▶ **Material for the task**
+ + +

Lemma selectOptionAtIndex_run s i c :
  exec (selectOptionAtIndex s i) c
  = if decide (navigableOptions s = []) then c
    else (mkWorld (highlight (js_get (navigableOptions s) i) (selectedOption s) (objects c.1))
            (arrays c.1) (calls c.1),
          mkState (js_get (navigableOptions s) i) i (selectedOptions c.2)
            (navigableOptions c.2) (popoverActive c.2) (popoverWasActive c.2)).
Proof.
  unfold selectOptionAtIndex. case_bool_decide as Hlen.
  - apply js_length_zero in Hlen. rewrite decide_True by done. by destruct c.
  - rewrite js_length_zero in Hlen. rewrite decide_False by done.
    rewrite !exec_seq, visuallyUpdateSelectedOption_run. by destruct c as [[h a k] st].
Qed.

Lemma selectNextOption_run s c :
  exec (selectNextOption s) c
  = if decide (navigableOptions s = []) then c
    else exec (selectOptionAtIndex s
                 (if decide (selectedIndex s + 1 >= js_length (navigableOptions s))
                  then 0 else selectedIndex s + 1)) c.
Proof.
  unfold selectNextOption. case_bool_decide as Hlen.
  - apply js_length_zero in Hlen. rewrite decide_True by done. by destruct c.
  - rewrite js_length_zero in Hlen. rewrite decide_False by done.
    by case_bool_decide; [rewrite decide_True by done|rewrite decide_False by done].
Qed.

Lemma selectPreviousOption_run s c :
  exec (selectPreviousOption s) c
  = if decide (navigableOptions s = []) then c
    else exec (selectOptionAtIndex s
                 (if decide (selectedIndex s ≤ 0)
                  then js_length (navigableOptions s) - 1 else selectedIndex s - 1)) c.
Proof.
  unfold selectPreviousOption. case_bool_decide as Hlen.
  - apply js_length_zero in Hlen. rewrite decide_True by done. by destruct c.
  - rewrite js_length_zero in Hlen. rewrite decide_False by done.
    by case_bool_decide; [rewrite decide_True by done|rewrite decide_False by done].
Qed.

(** C6.  On an empty navigable list [selectNextOption] and
    [selectPreviousOption] return the configuration they were given.  On a
    list of length [n > 0], [selectNextOption] moves a cursor index [i] in
    [-1 .. n-1] to [(i + 1) mod n] (so to [0] from [-1]) and
    [selectPreviousOption] moves it to [n - 1] when [i ≤ 0] and to [i - 1]
    otherwise; either way the highlighted entry becomes the entry at the
    new index. *)
Theorem navigation_wraps s c :
  let l := navigableOptions s in
  let n := js_length l in
  let i := selectedIndex s in
  let next := (exec (selectNextOption s) c).2 in
  let prev := (exec (selectPreviousOption s) c).2 in
  (l = [] → exec (selectNextOption s) c = c ∧ exec (selectPreviousOption s) c = c) ∧
  (l ≠ [] →
     (-1 ≤ i < n → cursor next = ((i + 1) mod n, js_get l ((i + 1) mod n))) ∧
     (i = -1 → cursor next = (0, js_get l 0)) ∧
     (i ≤ 0 → cursor prev = (n - 1, js_get l (n - 1))) ∧
     (0 < i → cursor prev = (i - 1, js_get l (i - 1)))).
Proof.
  simpl. rewrite selectNextOption_run, selectPreviousOption_run, !selectOptionAtIndex_run.
  destruct (decide (navigableOptions s = [])) as [Hnil|Hne]; (split; [done|]); [done|].
  intros _. unfold cursor. simpl.
  assert (js_length (navigableOptions s) > 0) as Hpos.
  { destruct (navigableOptions s); [done|]. unfold js_length. simpl. lia. }
  split_and!.
  - intros Hi. case_decide as Hwrap.
    + replace (selectedIndex s + 1) with (js_length (navigableOptions s)) by lia.
      by rewrite Z_mod_same_full.
    + by rewrite Z.mod_small by lia.
  - intros Hi. rewrite Hi. by rewrite decide_False by lia.
  - intros Hi. by rewrite !(decide_True (P := selectedIndex s ≤ 0)) by done.
  - intros Hi. by rewrite !(decide_False (P := selectedIndex s ≤ 0)) by lia.
Qed.

Lemma navigation_wraps_witness :
  navigableOptions demoMounted.2 ≠ [] ∧
  -1 ≤ selectedIndex demoMounted.2 < js_length (navigableOptions demoMounted.2) ∧
  cursor (exec (selectNextOption demoMounted.2) demoMounted).2 = (0, Some 4%nat).
Proof.
  split; [done|]. split; [compute_done|].
  destruct (navigation_wraps demoMounted.2 demoMounted) as [_ Hnonempty].
  destruct Hnonempty as (Hnext & _); [done|].
  rewrite Hnext; [reflexivity | compute_done].
Defined.

Lemma navigate_next c :
  navigableOptions c.2 ≠ [] →
  navigate SelectNextOption c
  = moved c (if decide (selectedIndex c.2 + 1 >= js_length (navigableOptions c.2))
             then 0 else selectedIndex c.2 + 1).
Proof.
  intros Hne. simpl. rewrite selectNextOption_run, selectOptionAtIndex_run.
  by rewrite !decide_False by done.
Qed.

Lemma navigate_previous c :
  navigableOptions c.2 ≠ [] →
  navigate SelectPreviousOption c
  = moved c (if decide (selectedIndex c.2 ≤ 0)
             then js_length (navigableOptions c.2) - 1 else selectedIndex c.2 - 1).
Proof.
  intros Hne. simpl. rewrite selectPreviousOption_run, selectOptionAtIndex_run.
  by rewrite !decide_False by done.
Qed.

(** C5, as the code has it.  On an empty list the pair next-then-previous
    changes nothing.  From a cursor on an entry of the list (index in
    [0 .. n-1], highlighted entry the one at that index) it restores the
    cursor.  From index [-1] on a non-empty list it does not: the cursor
    ends on the last entry. *)
Theorem previous_after_next c :
  let l := navigableOptions c.2 in
  let i := selectedIndex c.2 in
  let c' := navigate SelectPreviousOption (navigate SelectNextOption c) in
  (l = [] → c' = c) ∧
  (0 ≤ i < js_length l → selectedOption c.2 = js_get l i → cursor c'.2 = cursor c.2) ∧
  (l ≠ [] → i = -1 → cursor c'.2 = (js_length l - 1, js_get l (js_length l - 1))).
Proof.
  cbv zeta. split_and!.
  - intros Hnil. simpl.
    rewrite (selectNextOption_run c.2 c), decide_True by done.
    by rewrite selectPreviousOption_run, decide_True by done.
  - intros Hi Hentry.
    assert (navigableOptions c.2 ≠ []) as Hne.
    { intros Hnil. rewrite Hnil in Hi. unfold js_length in Hi. simpl in Hi. lia. }
    rewrite (navigate_next c Hne), navigate_previous by done.
    unfold cursor. simpl. rewrite Hentry.
    destruct (decide (selectedIndex c.2 + 1 >= _)) as [Hwrap|Hstep].
    + rewrite decide_True by done.
      by replace (js_length (navigableOptions c.2) - 1) with (selectedIndex c.2) by lia.
    + rewrite decide_False by lia.
      by replace (selectedIndex c.2 + 1 - 1) with (selectedIndex c.2) by lia.
  - intros Hne Hi.
    assert (js_length (navigableOptions c.2) > 0) as Hpos.
    { destruct (navigableOptions c.2); [done|]. unfold js_length. simpl. lia. }
    rewrite (navigate_next c Hne), navigate_previous by done.
    unfold cursor. simpl. rewrite Hi.
    rewrite (decide_False (P := -1 + 1 >= _)) by lia.
    by rewrite decide_True by done.
Qed.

+ + +

▶ **What the exercise asks**
Copy every line of the listing above exactly.

▶ **Solution to this problem**
Lemma selectOptionAtIndex_run s i c :
  exec (selectOptionAtIndex s i) c
  = if decide (navigableOptions s = []) then c
    else (mkWorld (highlight (js_get (navigableOptions s) i) (selectedOption s) (objects c.1))
            (arrays c.1) (calls c.1),
          mkState (js_get (navigableOptions s) i) i (selectedOptions c.2)
            (navigableOptions c.2) (popoverActive c.2) (popoverWasActive c.2)).
Proof.
  unfold selectOptionAtIndex. case_bool_decide as Hlen.
  - apply js_length_zero in Hlen. rewrite decide_True by done. by destruct c.
  - rewrite js_length_zero in Hlen. rewrite decide_False by done.
    rewrite !exec_seq, visuallyUpdateSelectedOption_run. by destruct c as [[h a k] st].
Qed.

Lemma selectNextOption_run s c :
  exec (selectNextOption s) c
  = if decide (navigableOptions s = []) then c
    else exec (selectOptionAtIndex s
                 (if decide (selectedIndex s + 1 >= js_length (navigableOptions s))
                  then 0 else selectedIndex s + 1)) c.
Proof.
  unfold selectNextOption. case_bool_decide as Hlen.
  - apply js_length_zero in Hlen. rewrite decide_True by done. by destruct c.
  - rewrite js_length_zero in Hlen. rewrite decide_False by done.
    by case_bool_decide; [rewrite decide_True by done|rewrite decide_False by done].
Qed.

Lemma selectPreviousOption_run s c :
  exec (selectPreviousOption s) c
  = if decide (navigableOptions s = []) then c
    else exec (selectOptionAtIndex s
                 (if decide (selectedIndex s ≤ 0)
                  then js_length (navigableOptions s) - 1 else selectedIndex s - 1)) c.
Proof.
  unfold selectPreviousOption. case_bool_decide as Hlen.
  - apply js_length_zero in Hlen. rewrite decide_True by done. by destruct c.
  - rewrite js_length_zero in Hlen. rewrite decide_False by done.
    by case_bool_decide; [rewrite decide_True by done|rewrite decide_False by done].
Qed.

(** C6.  On an empty navigable list [selectNextOption] and
    [selectPreviousOption] return the configuration they were given.  On a
    list of length [n > 0], [selectNextOption] moves a cursor index [i] in
    [-1 .. n-1] to [(i + 1) mod n] (so to [0] from [-1]) and
    [selectPreviousOption] moves it to [n - 1] when [i ≤ 0] and to [i - 1]
    otherwise; either way the highlighted entry becomes the entry at the
    new index. *)
Theorem navigation_wraps s c :
  let l := navigableOptions s in
  let n := js_length l in
  let i := selectedIndex s in
  let next := (exec (selectNextOption s) c).2 in
  let prev := (exec (selectPreviousOption s) c).2 in
  (l = [] → exec (selectNextOption s) c = c ∧ exec (selectPreviousOption s) c = c) ∧
  (l ≠ [] →
     (-1 ≤ i < n → cursor next = ((i + 1) mod n, js_get l ((i + 1) mod n))) ∧
     (i = -1 → cursor next = (0, js_get l 0)) ∧
     (i ≤ 0 → cursor prev = (n - 1, js_get l (n - 1))) ∧
     (0 < i → cursor prev = (i - 1, js_get l (i - 1)))).
Proof.
  simpl. rewrite selectNextOption_run, selectPreviousOption_run, !selectOptionAtIndex_run.
  destruct (decide (navigableOptions s = [])) as [Hnil|Hne]; (split; [done|]); [done|].
  intros _. unfold cursor. simpl.
  assert (js_length (navigableOptions s) > 0) as Hpos.
  { destruct (navigableOptions s); [done|]. unfold js_length. simpl. lia. }
  split_and!.
  - intros Hi. case_decide as Hwrap.
    + replace (selectedIndex s + 1) with (js_length (navigableOptions s)) by lia.
      by rewrite Z_mod_same_full.
    + by rewrite Z.mod_small by lia.
  - intros Hi. rewrite Hi. by rewrite decide_False by lia.
  - intros Hi. by rewrite !(decide_True (P := selectedIndex s ≤ 0)) by done.
  - intros Hi. by rewrite !(decide_False (P := selectedIndex s ≤ 0)) by lia.
Qed.

Lemma navigation_wraps_witness :
  navigableOptions demoMounted.2 ≠ [] ∧
  -1 ≤ selectedIndex demoMounted.2 < js_length (navigableOptions demoMounted.2) ∧
  cursor (exec (selectNextOption demoMounted.2) demoMounted).2 = (0, Some 4%nat).
Proof.
  split; [done|]. split; [compute_done|].
  destruct (navigation_wraps demoMounted.2 demoMounted) as [_ Hnonempty].
  destruct Hnonempty as (Hnext & _); [done|].
  rewrite Hnext; [reflexivity | compute_done].
Defined.

Lemma navigate_next c :
  navigableOptions c.2 ≠ [] →
  navigate SelectNextOption c
  = moved c (if decide (selectedIndex c.2 + 1 >= js_length (navigableOptions c.2))
             then 0 else selectedIndex c.2 + 1).
Proof.
  intros Hne. simpl. rewrite selectNextOption_run, selectOptionAtIndex_run.
  by rewrite !decide_False by done.
Qed.

Lemma navigate_previous c :
  navigableOptions c.2 ≠ [] →
  navigate SelectPreviousOption c
  = moved c (if decide (selectedIndex c.2 ≤ 0)
             then js_length (navigableOptions c.2) - 1 else selectedIndex c.2 - 1).
Proof.
  intros Hne. simpl. rewrite selectPreviousOption_run, selectOptionAtIndex_run.
  by rewrite !decide_False by done.
Qed.

(** C5, as the code has it.  On an empty list the pair next-then-previous
    changes nothing.  From a cursor on an entry of the list (index in
    [0 .. n-1], highlighted entry the one at that index) it restores the
    cursor.  From index [-1] on a non-empty list it does not: the cursor
    ends on the last entry. *)
Theorem previous_after_next c :
  let l := navigableOptions c.2 in
  let i := selectedIndex c.2 in
  let c' := navigate SelectPreviousOption (navigate SelectNextOption c) in
  (l = [] → c' = c) ∧
  (0 ≤ i < js_length l → selectedOption c.2 = js_get l i → cursor c'.2 = cursor c.2) ∧
  (l ≠ [] → i = -1 → cursor c'.2 = (js_length l - 1, js_get l (js_length l - 1))).
Proof.
  cbv zeta. split_and!.
  - intros Hnil. simpl.
    rewrite (selectNextOption_run c.2 c), decide_True by done.
    by rewrite selectPreviousOption_run, decide_True by done.
  - intros Hi Hentry.
    assert (navigableOptions c.2 ≠ []) as Hne.
    { intros Hnil. rewrite Hnil in Hi. unfold js_length in Hi. simpl in Hi. lia. }
    rewrite (navigate_next c Hne), navigate_previous by done.
    unfold cursor. simpl. rewrite Hentry.
    destruct (decide (selectedIndex c.2 + 1 >= _)) as [Hwrap|Hstep].
    + rewrite decide_True by done.
      by replace (js_length (navigableOptions c.2) - 1) with (selectedIndex c.2) by lia.
    + rewrite decide_False by lia.
      by replace (selectedIndex c.2 + 1 - 1) with (selectedIndex c.2) by lia.
  - intros Hne Hi.
    assert (js_length (navigableOptions c.2) > 0) as Hpos.
    { destruct (navigableOptions c.2); [done|]. unfold js_length. simpl. lia. }
    rewrite (navigate_next c Hne), navigate_previous by done.
    unfold cursor. simpl. rewrite Hi.
    rewrite (decide_False (P := -1 + 1 >= _)) by lia.
    by rewrite decide_True by done.
Qed.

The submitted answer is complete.